By Ram Khatry, Sydney
13 May 2017
The only Nepalese participant in this year’s 50 kilometre Ultra-Trail Australia race is a soldier who has made it his mission to fight for children’s future in his earthquake-devastated native village. The 32-year-old ultra runner, who finished third in the North Pole Marathon only weeks ago, is a “hero” to his folks in Ramechhap district of Nepal as he puts his heart and soul in the reconstruction of his village.
Samir Tamang, a serving member of Nepal Army, is so hell-bent on rebuilding Priti village that he has already spent 1.5 million rupees that he says was the earning from his secondment to UN peacekeeping force in Lebanon.
In a telephone conversation with southasia.com.au, Mr Tamang recalled the fateful day in April 2015 when the 7.8 magnitude mega earthquake laid waste to his village and he found himself to be the only able-bodied man to rescue the injured women, children and elderly.
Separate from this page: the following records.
Lemma low_side_eq m m' n n' :
  Nat.odd m = Nat.odd m' -> (m <? n - 1) = (m' <? n' - 1) \/ Nat.odd m = true ->
  low_side m n = low_side m' n'.
Proof. unfold low_side. intros <- [E|E]; rewrite E; done. Qed.

Lemma odd_double_plus a m : Nat.odd (m - 2 * a) = Nat.odd m \/ m < 2 * a.
Proof.
  destruct (decide (m < 2 * a)); [by right|left].
  replace m with (m - 2 * a + 2 * a) at 2 by hlia. rewrite Nat.odd_add_mul_2. done.
Qed.

Lemma odd_le_even m k : Nat.odd m = false -> m < 2 * k -> m < 2 * k - 1.
Proof.
  intros Ho Hm. destruct (decide (m = 2 * k - 1)) as [E|]; [|hlia].
  rewrite <- Nat.negb_even in Ho. apply negb_false_iff, Nat.even_spec in Ho as [q ->]. hlia.
Qed.

Lemma incl_dirs_low m n :
  m < n -> 2 <= n -> incl_dirs m n = low_side m n ++ incl_dirs (m / 2) ((n + 1) / 2).
Proof.
  revert m. induction n as [n IH] using lt_wf_ind. intros m Hm Hn.
  destruct (decide (n = 2)) as [->|Hn3].
  { destruct m as [|[|]]; [done..|hlia]. }
  pose proof (split_half n ltac:(hlia)) as Hk. pose proof (split_spec n ltac:(hlia)) as Hs.
  set (k' := split ((n + 1) / 2)) in *.
  rewrite (incl_dirs_unfold m n) by hlia.
  rewrite (incl_dirs_unfold (m / 2) ((n + 1) / 2)) by hlia. fold k'.
  destruct (Nat.ltb_spec m (split n)) as [Hlt|Hge].
  - destruct (Nat.ltb_spec (m / 2) k'); [|hlia].
    rewrite (IH (split n)) by hlia. rewrite app_assoc. f_equal.
    replace ((split n + 1) / 2) with k' by hlia. f_equal.
    apply low_side_eq; [done|]. destruct (Nat.odd m) eqn:Ho; [by right|left].
    pose proof (odd_le_even m k' Ho).
    destruct (Nat.ltb_spec m (split n - 1)), (Nat.ltb_spec m (n - 1)); hlia.
  - destruct (Nat.ltb_spec (m / 2) k'); [hlia|].
    destruct (decide (n - split n = 1)) as [E1|E1].
    + assert (m = split n) as -> by hlia.
      assert (low_side (split n) n = []) as ->.
      { unfold low_side. replace (Nat.odd (split n)) with false by (by rewrite Hk, Nat.odd_mul).
        destruct (Nat.ltb_spec (split n) (n - 1)); [lia|done]. }
      rewrite E1. replace (split n - split n) with 0 by hlia.
      replace (split n / 2 - k') with 0 by hlia. replace ((n + 1) / 2 - k') with 1 by hlia. done.
    + rewrite (IH (n - split n)) by hlia. rewrite app_assoc. f_equal. f_equal.
      * apply low_side_eq.
        { destruct (odd_double_plus k' m) as [<-|]; [by rewrite Hk|hlia]. }
        left. destruct (Nat.ltb_spec (m - split n) (n - split n - 1)), (Nat.ltb_spec m (n - 1)); hlia.
      * f_equal; hlia.
Qed.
He was left heartbroken by the scenes of utter devastation. Ever since, he has devoted his time to rebuilding two local schools (one completed while the other is under construction) as well as homes for two disabled single mothers. He handed over the completed school in 2016.
Mr Tamang says his western friends helped him with the necessary funds but the second project, a 9-room building for Priti Namuna Lahare Maane Adharbhut Vidyalaya, is under serious funding constraints due to an unforeseen life events in the life of the main funder. “I already signed a contract with the school (management). So now I must complete the project, that’s why I put my own money too, what can I do!?,” the soldier said speaking from the Blue Mountains. His journey to Australia to participate in the Utra-Trail Australia event was sponsored by Som Tamang, a Brisbane-based man who runs a number of philanthropic projects in his village in the same district.
Mr Tamang arrived in Australia two days ago and is being hosted by an Australian family in the Blue Mountains region. He has been practicing in the national park and expects to run a 40 kilometre practice session tomorrow. Given his record of 4 hours and 31 minutes at the North Pole Marathon, he is expected to perform well in the UTA race next weekend.
This is not the first time that he will be competing in Australia. In 2015, he had arrived with trail-running sensation Mira Rai. He completed 4th back then. However, he competed under terrible conditions at the time. He arrived only six hours before the competition due to visa complications, he told southasia.com.au. “I arrived at 12 am and went to run at 6 o’clock the same morning,” he said speaking in Nepali. He is aware of past UTA records and is hopeful of a good outcome on the morning of May 22.
Anyone wishing to help Samir Tamang realise his dream of building his local school, which also includes 7 kilometre-long road, can do so by contributing through his mycause.com.au fund-raising page. The funds would go to the school project through Friends of Himalayan Nepal charity.
By Saturday, $5373 had been collected through only 19 donations including a generous contribution of $2000 by one Natalia Scott.